Now, plot the value of the first three components. Finish the _plot_pca_components function to produce this plot.

For much less data and only 9 components this plot looks like the following.

PCA demo

Submit your plot as 2_1_1.png.


It is not obvious how to use these to interpret the PCA component for this specific data matrix (breast cancer sample), but more knowledge about the dimensions could provide further insight.

Usually when the elements in the data vectors are connected (for example when they represent a signal of some sort) the PCA components provide a good insight into how the data looks like. Popular example of this is when the data "vector" is a facial image. This two-dimensional signal can be broken down into PCA components which are called "eigenfaces". An example of this can be seen here.

Section 3 - Variance Reduction

The variance in the data can be gauged through the eigenvalues of the covariance matrix. These are accessible in the pca.explained_variance_ property. (Let's call them $\lambda_i$ for simplicity).

Section 3.1

Plot the eigenvalues $\lambda_i$ as a function of $i$.

You can use _plot_eigen_values for this. Submit your plot as 3_1_1.png.

Section 3.2

Plot the log (base 10) of the eigenvalues, i.e. $\text{log}_{10}(\lambda_i)$, as a function of $$i$.

You can use _plot_log_eigen_values for this. Submit your plot as 3_2_1.png.

Section 3.3

Plot the cumulative variance (eigenvalue), i.e.

$$\frac{\sum_{j=1}^i \lambda_j}{\sum_{j=1}^D \lambda_j}$$

as a function of of $i$. The function np.cumsum might come in handy here.

You can use _plot_cum_variance for this. Submit your plot as 3_3_1.png.

Section 3.4

This question should be answered in 3_4.txt

Using your knowledge about PCA and your plots, can you explain why they look like they do? Explain why the eiginvalue plot has the trend that it does and the same for the cumulative variance plot.

What to turn in to Gradescope

Read this carefully before you submit your solution.

You should edit to include your own code.

This is an individual project so you can of course help each other out but your code should be your own.
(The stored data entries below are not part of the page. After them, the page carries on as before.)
(** How many open positions the ledger holds on a token. *)
Definition open_count (token : string) (L : Ledger) : nat :=
  length (List.filter (open_on token) (positions L)).

(** The iteration on [trade] calls [record_entry]: the trade is new, a
    BUY, and the Execution Adapter returns an order id. *)
Definition enters (env : Env) (trade : Trade) (L : Ledger) : bool :=
  negb (PositionManager.is_trade_processed L (trade_id trade))
  && is_buy trade && truthy (order_id env).

(** No BUY is copied on a token while the ledger holds an open position
    on it. *)
Fixpoint no_reentry (config : Config) (steps : list (Trade * Env))
    (L : Ledger) : bool :=
  match steps with
  | [] => true
  | (trade, env) :: rest =>
      (if enters env trade L
       then negb (PositionManager.has_position L (token_id trade))
       else true)
      && no_reentry config rest (process_trade config env trade L).2
  end.



End Main.

(** ** tracker.py *)

Module Tracker.

(** *** Exceptions *)

Inductive PyExc :=
| KeyError | ValueError | TypeError | AttributeError | OverflowError.

(** An evaluation that returns a value or raises. *)
Inductive res (A : Type) :=
| Ret (a : A)
| Raise (e : PyExc).

Arguments Ret {A}.
Arguments Raise {A}.

#[global] Instance res_bind : MBind res := fun A B k r =>
  match r with
  | Ret a => k a
  | Raise e => Raise e
  end.

(** *** Comparing moments *)

Definition same_kind (a b : moment) : bool := Bool.eqb (aware a) (aware b).

(** [a > b]: "can't compare offset-naive and offset-aware datetimes"
    when the two are of different kinds. *)
Definition gt (a b : moment) : res bool :=
  if same_kind a b then Ret (ticks a >? ticks b)%Z else Raise TypeError.

(** *** The watermark and the selection of new trades *)

Record Tracker := mkTracker {
  data_api_url : string;
  target_address : string;
  last_seen_timestamp : option moment
}.

Definition with_last_seen (self : Tracker) (w : option moment) : Tracker :=
  {| data_api_url := data_api_url self;
     target_address := target_address self;
     last_seen_timestamp := w |}.

(** [max] keeps the first item and replaces it by every later item that
    is greater. *)
Fixpoint max_from (m : moment) (rest : list Trade) : res moment :=
  match rest with
  | [] => Ret m
  | u :: rest' =>
      match gt (timestamp u) m with
      | Ret b => max_from (if b then timestamp u else m) rest'
      | Raise e => Raise e
      end
  end.

(** [max(t.timestamp for t in trades)]: ValueError on an empty sequence,
    TypeError on timestamps of both kinds. *)
Definition max_timestamp (trades : list Trade) : res moment :=
  match trades with
  | [] => Raise ValueError
  | t :: rest => max_from (timestamp t) rest
  end.

(** The timestamps of [trades] are all of the kind of [m]. *)
Definition all_of_kind (m : moment) (trades : list Trade) : bool :=
  forallb (fun t => same_kind (timestamp t) m) trades.

(** The timestamps of [trades] are of one kind. *)
Definition uniform (trades : list Trade) : bool :=
  match trades with
  | [] => true
  | t :: rest => all_of_kind (timestamp t) rest
  end.

(** [m] is the greatest timestamp among [trades], all of its kind. *)
Definition greatest_timestamp (m : moment) (trades : list Trade) : Prop :=
  (exists t, t ∈ trades /\ timestamp t = m)
  /\ forall t, t ∈ trades ->
       aware (timestamp t) = aware m
       /\ (ticks (timestamp t) <= ticks m)%Z.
You are not allowed to import any non-built in packages that are not already imported.

Files to turn in:

  • This is your code
  • 1_3_1.png
  • 1_4.txt
  • 2_1_1.png
  • 3_1_1.png
  • 3_2_1.png
  • 3_3_1.png
  • 3_4.txt

Make sure the file names are exact. Submission that do not pass the first two tests in Gradescope will not be graded.

Independent section (optional)

This is a completely independent section.

Make an experiment of your choice, relevant to PCA, and present your results and all added code with plots and figures is applicable.